A synthesis of 2‐β‐D‐ribofuranosyl‐4‐selenazolecarboxamide (selenazofurin) and certain N ‐substituted amide derivatives suitable for large scale syntheses

A new process suitable for large scale synthesis of the antitumor‐antiviral agent, 2‐β‐D‐ribofuranosyl‐4‐selenazolecarboxamide (selenazofurin, 1 ), has been developed. Thus, 1‐ O ‐acetyl‐2,3,5‐tri‐ O ‐benzoyl‐β‐D‐ribofuranose ( 3 ) was converted with cyanotrimethylsilane and stannic chloride to the crystalline 2,5‐anhydro‐3,4,6‐tri‐ O ‐benzoyl‐β‐D‐allononitrile ( 4 ) without chromatography. Cyanosugar 4 in ethanol was treated with hydrogen selenide gas to afford stereospecifically the unstable 2,5‐anhydro‐3,4,6‐tri‐ O ‐benzoyl‐β‐D‐allonoselenoamide ( 5 ) which was converted in situ by ethyl bromopyruvate to the stable ethyl 2‐(2,3,5‐tri‐ O ‐benzoyl‐β‐D‐ribofuranosyl)‐4‐selenazolecarboxylate ( 6).
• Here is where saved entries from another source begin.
(** ** Why the minimal distance is not an invariant of the grid

    [要插入] overwrites.  For the count 34 on the square the internal target
    is 53, and the cell side is the binary32 quotient of the minimal
    distance by the root of two, slightly above their real quotient: the
    origin P and the point Q just inside the opposite corner of the first
    cell share that cell, and their computed distance is exactly the minimal
    distance, not below it.  So Q passes the neighbourhood test and replaces
    P in the grid; after that a candidate equal to P passes the test too,
    although P is already a sample. *)

(** X19: a sample can be lost.  For the count 34 on the square (internal
    target 53, a grid of 11 x 11 cells) the minimal distance, the cell size
    and the distances between the two points below are the same whichever
    overload of [sqrt] is called (the two scans call [获取距离] on the
    pairs (P, Q) and (Q, P) only).  On the fresh grid: P = (0, 0) is
    inserted; Q, in the same cell, is in the square and passes the scan (its
    computed distance to P equals the minimal distance); Q is inserted in
    place of P; then a candidate equal to P passes the scan, although its
    distance to the sample P is +0. *)
Lemma overwritten_sample_is_forgotten :
  let 最小距离 := 有效最小距离 53 f_minus_one in
  let 单格尺寸 := 单格尺寸_of 最小距离 in
  let P := 点_of f_zero f_zero in
  let Q := 点_of (S754_finite false 13036377 (-27)) (S754_finite false 13036377 (-27)) in
  目标点数 34 false = Some 53
  /\ 网格边长 单格尺寸 = Some 11
  /\ (有效最小距离_双精度 53 f_minus_one = 最小距离
      /\ 单格尺寸_双精度 最小距离 = 单格尺寸
      /\ 获取距离_双精度 P Q = 获取距离 P Q
      /\ 获取距离_双精度 Q P = 获取距离 Q P
      /\ 获取距离_双精度 P P = 获取距离 P P)
  /\ exists 格0 格1 格2,
    网格_构造 11 11 单格尺寸 = Some 格0
    /\ 要插入 格0 P = Some 格1
    /\ 要是在矩形内 Q = true
    /\ 要是在邻近区域内 格1 Q 最小距离 单格尺寸 = Some false
    /\ 要插入 格1 Q = Some 格2
    /\ 要是在邻近区域内 格2 P 最小距离 单格尺寸 = Some false
    /\ flt (获取距离 P P) 最小距离 = true.
Proof.
  cbv zeta.
  split; [vm_compute; reflexivity|].
  split; [vm_compute; reflexivity|].
  split; [repeat split; vm_compute; reflexivity|].
  eexists. eexists. eexists.
  split; [vm_compute; reflexivity|].
  split; [vm_compute; reflexivity|].
  repeat split; vm_compute; reflexivity.
Qed.

(* ================================================================== *)
(** * The acceleration grid *)

(** ** Vectors *)

Lemma list_set_Some {A} (a : A) : forall v n v',
  list_set v n a = Some v' ->
  (n < length v)%nat /\ length v' = length v /\ nth_error v' n = Some a
  /\ forall m, m <> n -> nth_error v' m = nth_error v m.
Proof.
  induction v as [|h t IH]; intros [|n] v' E; cbn in E; try discriminate.
  - injection E as <-. cbn. repeat split; try lia.
    intros [|m] Hm; [congruence|reflexivity].
  - destruct (list_set t n a) as [t'|] eqn:Et; [|discriminate].
    injection E as <-. destruct (IH _ _ Et) as (L & Len & Hn & Ho).
    cbn. repeat split; try lia; auto.
    intros [|m] Hm; [reflexivity|]. cbn. apply Ho. congruence.
Qed.

Lemma list_set_defined {A} (a : A) : forall v n,
  (n < length v)%nat -> exists v', list_set v n a = Some v'.
Proof.
  induction v as [|h t IH]; intros [|n] L; cbn in L; try lia.
  - eexists; reflexivity.
  - destruct (IH n) as [t' E]; [lia|]. cbn. rewrite E. eexists; reflexivity.
Qed.

Lemma list_set_twice {A} (a b : A) : forall v n v',
  list_set v n a = Some v' -> list_set v' n b = list_set v n b.
Proof.
  induction v as [|h t IH]; intros [|n] v' E; cbn in E; try discriminate.
  - injection E as <-. reflexivity.
  - destruct (list_set t n a) as [t'|] eqn:Et; [|discriminate].
    injection E as <-. cbn. now rewrite (IH _ _ Et).
Qed.

Lemma vec_get_Some {A} (v : list A) i x :
  vec_get v i = Some x -> 0 <= i < Z.of_nat (length v).
Proof.
  unfold vec_get. destruct (i <? 0) eqn:N; [discriminate|].
  apply Z.ltb_ge in N. intros E.
  assert (Z.to_nat i < length v)%nat by (apply nth_error_Some; congruence).
  lia.
Qed.

Lemma vec_get_defined {A} (v : list A) i :
  0 <= i < Z.of_nat (length v) -> exists x, vec_get v i = Some x.
Proof.
  intros Hi. unfold vec_get.
  destruct (i <? 0) eqn:N; [apply Z.ltb_lt in N; lia|].
  destruct (nth_error v (Z.to_nat i)) eqn:E; [eauto|].
  apply nth_error_None in E. lia.
Qed.

Lemma vec_set_Some {A} (v : list A) i a v' :
  vec_set v i a = Some v' ->
  0 <= i < Z.of_nat (length v) /\ length v' = length v
  /\ vec_get v' i = Some a
  /\ forall k, k <> i -> vec_get v' k = vec_get v k.
Proof.
  unfold vec_set, vec_get. destruct (i <? 0) eqn:N; [discriminate|].
  apply Z.ltb_ge in N. intros E.
  destruct (list_set_Some _ _ _ _ E) as (L & Len & Hn & Ho).
  repeat split; try lia; auto.
  intros k Hk. destruct (k <? 0) eqn:Nk; [reflexivity|].
  apply Z.ltb_ge in Nk. apply Ho. lia.
Qed.

Lemma vec_set_twice {A} (v : list A) i a b v' :
  vec_set v i a = Some v' -> vec_set v' i b = vec_set v i b.
Proof.
  unfold vec_set. destruct (i <? 0); [discriminate|]. apply list_set_twice.
Qed.

(** ** Insertion *)

Lemma 要插入_inv 格 p 格' :
  要插入 格 p = Some 格' ->
  exists c row row',
    图像到网格 p (单格_ 格) = Some c
    /\ vec_get (网格_ 格) (格_x c) = Some row
    /\ vec_set row (格_y c) p = Some row'
    /\ vec_set (网格_ 格) (格_x c) row' = Some (网格_ 格')
    /\ 宽_ 格' = 宽_ 格 /\ 高_ 格' = 高_ 格 /\ 单格_ 格' = 单格_ 格.
Proof.
  unfold 要插入. intros E.
  destruct (图像到网格 p (单格_ 格)) as [c|]; [|discriminate].
  destruct (vec_get (网格_ 格) (格_x c)) as [row|] eqn:Er; [|discriminate].
  destruct (vec_set row (格_y c) p) as [row'|] eqn:Es; [|discriminate].
  destruct (vec_set (网格_ 格) (格_x c) row') as [rows|] eqn:Eo; [|discriminate].
  injection E as <-. exists c, row, row'. cbn. auto 10.
Qed.

Lemma 格子_要插入 格 p 格' c :
  要插入 格 p = Some 格' ->
  图像到网格 p (单格_ 格) = Some c ->
  格子 格' (格_x c) (格_y c) = Some p
  /\ forall i j, (i, j) <> (格_x c, 格_y c) -> 格子 格' i j = 格子 格 i j.
Proof.
  intros E Ec. apply 要插入_inv in E.
  destruct E as (c' & row & row' & Ec' & Er & Es & Eo & _).
  rewrite Ec in Ec'. injection Ec' as <-.
  destruct (vec_set_Some _ _ _ _ Es) as (_ & _ & Hs & Hso).
  destruct (vec_set_Some _ _ _ _ Eo) as (_ & _ & Ho & Hoo).
  unfold 格子. split.
  - now rewrite Ho.
  - intros i j Hij. destruct (Z.eq_dec i (格_x c)) as [->|Hi].
    + rewrite Ho, Er. apply Hso. congruence.
    + now rewrite Hoo.
Qed.

Lemma 方阵_要插入 n 格 p 格' :
  方阵 n 格 -> 要插入 格 p = Some 格' -> 方阵 n 格'.
Proof.
  intros (W & Hh & L & R) E. apply 要插入_inv in E.
  destruct E as (c & row & row' & _ & Er & Es & Eo & W' & H' & _).
  destruct (vec_set_Some _ _ _ _ Es) as (_ & Ls & _).
  destruct (vec_set_Some _ _ _ _ Eo) as (Ho & Lo & Hg & Hgo).
  unfold 方阵. rewrite W', H', Lo. repeat split; auto.
  apply Forall_forall. intros r Hr.
  apply In_nth_error in Hr. destruct Hr as [k Hk].
  rewrite Forall_forall in R.
  assert (Hlen : (k < length (网格_ 格'))%nat) by (apply nth_error_Some; congruence).
  destruct (Z.eq_dec (Z.of_nat k) (格_x c)) as [Hkc|Hkc].
  - unfold vec_get in Hg. destruct (格_x c <? 0); [discriminate|].
    rewrite <- Hkc, Nat2Z.id, Hk in Hg. injection Hg as ->.
    rewrite Ls. apply R. unfold vec_get in Er.
    destruct (格_x c <? 0); [discriminate|]. now apply nth_error_In in Er.
  - specialize (Hgo (Z.of_nat k) Hkc). unfold vec_get in Hgo.
    destruct (Z.of_nat k <? 0) eqn:N; [apply Z.ltb_lt in N; lia|].
    rewrite Nat2Z.id, Hk in Hgo. symmetry in Hgo.
    apply R. now apply nth_error_In in Hgo.
Qed.

Lemma 方阵_格子 n 格 i j :
  方阵 n 格 -> 0 <= i < n -> 0 <= j < n -> exists P, 格子 格 i j = Some P.
Proof.
  intros (_ & _ & L & R) Hi Hj. unfold 格子.
  destruct (vec_get_defined (网格_ 格) i) as [row Er]; [lia|]. rewrite Er.
  apply vec_get_defined. rewrite Forall_forall in R.
  unfold vec_get in Er. destruct (i <? 0); [discriminate|].
  apply nth_error_In in Er. rewrite (R _ Er). lia.
Qed.

Lemma 网格_构造_方阵 n 单格 格 :
  网格_构造 n n 单格 = Some 格 ->
  方阵 n 格 /\ 单格_ 格 = 单格
  /\ forall i j P, 格子 格 i j = Some P -> P = 空点.
Proof.
  unfold 网格_构造. destruct (0 <=? n) eqn:N; cbn [andb]; [|discriminate].
  apply Z.leb_le in N. intros E. injection E as <-.
  unfold 方阵. cbn [宽_ 高_ 单格_ 网格_]. repeat split.
  - rewrite repeat_length. lia.
  - apply Forall_forall. intros r Hr. apply repeat_spec in Hr. subst r.
    rewrite repeat_length. lia.
  - intros i j P. unfold 格子, vec_get. cbn [网格_].
    destruct (i <? 0); [discriminate|].
    destruct (nth_error _ (Z.to_nat i)) as [row|] eqn:Er; [|discriminate].
    apply nth_error_In, repeat_spec in Er. subst row.
    destruct (j <? 0); [discriminate|]. intros Ej.
    now apply nth_error_In, repeat_spec in Ej.
Qed.

(** ** The scan *)

Lemma In_邻域 c i : In i (邻域 c) <-> c - D <= i <= c + D.
Proof.
  unfold 邻域. rewrite in_map_iff. split.
  - intros (k & <- & Hk). apply in_seq in Hk. unfold D in *. lia.
  - intros Hi. exists (Z.to_nat (i - (c - D))). split; [lia|].
    apply in_seq. unfold D in *. lia.
Qed.

Lemma 扫描_spec 格 p d : forall cells,
  (forall i j, In (i, j) cells -> 0 <= i < 宽_ 格 -> 0 <= j < 高_ 格 ->
               exists P, 格子 格 i j = Some P) ->
  exists b, 扫描 格 p d cells = Some b
    /\ (b = true <->
        exists i j, In (i, j) cells /\ 0 <= i < 宽_ 格 /\ 0 <= j < 高_ 格
                    /\ 过近 格 p d i j).
Proof.
  induction cells as [|[i j] rest IH]; intros Hall; cbn [扫描].
  - exists false. split; [reflexivity|]. split; [discriminate|].
    intros (i & j & [] & _).
  - destruct IH as (b & Eb & Hb).
    { intros i' j' Hin. apply Hall. now right. }
    destruct ((0 <=? i) && (i <? 宽_ 格) && (0 <=? j) && (j <? 高_ 格)) eqn:B.
    + apply andb_true_iff in B. destruct B as [B Bj2].
      apply andb_true_iff in B. destruct B as [B Bj1].
      apply andb_true_iff in B. destruct B as [Bi1 Bi2].
      apply Z.leb_le in Bi1, Bj1. apply Z.ltb_lt in Bi2, Bj2.
      destruct (Hall i j) as [P EP]; [now left|lia|lia|].
      unfold 格子 in EP.
      destruct (vec_get (网格_ 格) i) as [row|] eqn:Er; [|discriminate].
      rewrite EP.
      destruct (是有效的 P && flt (获取距离 P p) d) eqn:T.
      * exists true. split; [reflexivity|]. split; [|reflexivity].
        intros _. exists i, j. split; [now left|]. repeat split; try lia.
        apply andb_true_iff in T. destruct T as [T1 T2].
        exists P. unfold 格子. rewrite Er. auto.
      * exists b. split; [exact Eb|]. rewrite Hb. split.
        -- intros (i' & j' & Hin & R). exists i', j'. split; [now right|exact R].
        -- intros (i' & j' & [Hin|Hin] & Hi & Hj & P' & EP' & V & C).
           ++ injection Hin as <- <-. unfold 格子 in EP'.
              rewrite Er, EP in EP'. injection EP' as <-.
              rewrite V, C in T. discriminate.
           ++ exists i', j'. split; [exact Hin|]. repeat split; try lia.
              exists P'. auto.
    + exists b. split; [exact Eb|]. rewrite Hb. split.
      * intros (i' & j' & Hin & R). exists i', j'. split; [now right|exact R].
      * intros (i' & j' & [Hin|Hin] & Hi & Hj & R).
        -- injection Hin as <- <-.
           assert ((0 <=? i) && (i <? 宽_ 格) && (0 <=? j) && (j <? 高_ 格) = true).
           { rewrite !andb_true_iff, !Z.leb_le, !Z.ltb_lt. lia. }
           congruence.
        -- exists i', j'. auto.
Qed.

(** ** The distance *)

Lemma round_aux_sign prec emax s m e l :
  binary_round_aux prec emax s m e l
  = (if s then SFopp (binary_round_aux prec emax false m e l)
     else binary_round_aux prec emax false m e l).
Proof.
  destruct s; [|reflexivity]. unfold binary_round_aux.
  destruct (shr_fexp prec emax m e l) as [mrs' e'].
  destruct (shr_fexp prec emax _ e' loc_Exact) as [mrs'' e''].
  destruct (shr_m mrs''); try reflexivity.
  destruct (e'' <=? emax - prec); reflexivity.
Qed.

Lemma round_sign prec emax s p e :
  binary_round prec emax s p e
  = (if s then SFopp (binary_round prec emax false p e)
     else binary_round prec emax false p e).
Proof.
  unfold binary_round.
  destruct (shl_align p e (fexp prec emax (Z.pos (digits2_pos p) + e))) as [mz ez].
  apply round_aux_sign.
Qed.

Lemma mul_opp_opp prec emax x :
  SFmul prec emax (SFopp x) (SFopp x) = SFmul prec emax x x.
Proof.
  destruct x as [s|s| |s m e]; cbn [SFopp SFmul]; try reflexivity;
    now destruct s.
Qed.

Lemma normalize_opp prec emax n e :
  binary_normalize prec emax (- n) e false
  = match n with
    | 0 => S754_zero false
    | _ => SFopp (binary_normalize prec emax n e false)
    end.
Proof.
  destruct n as [|p|p]; cbn [Z.opp binary_normalize]; try reflexivity.
  - now rewrite (round_sign prec emax true).
  - rewrite (round_sign prec emax true).
    destruct (binary_round prec emax false p e) as [[]|[]| |[] ? ?]; reflexivity.
Qed.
Selenazole ethyl ester 6 was deprotected with sodium methoxide affording methyl 2‐β‐D‐ribofuranosyl‐4‐selenazolecarboxylate ( 7 ) which was aminated with ammonia to provide selenazofurin ( 1 ) or with other amines to provide N ‐substituted selenazofurin amides.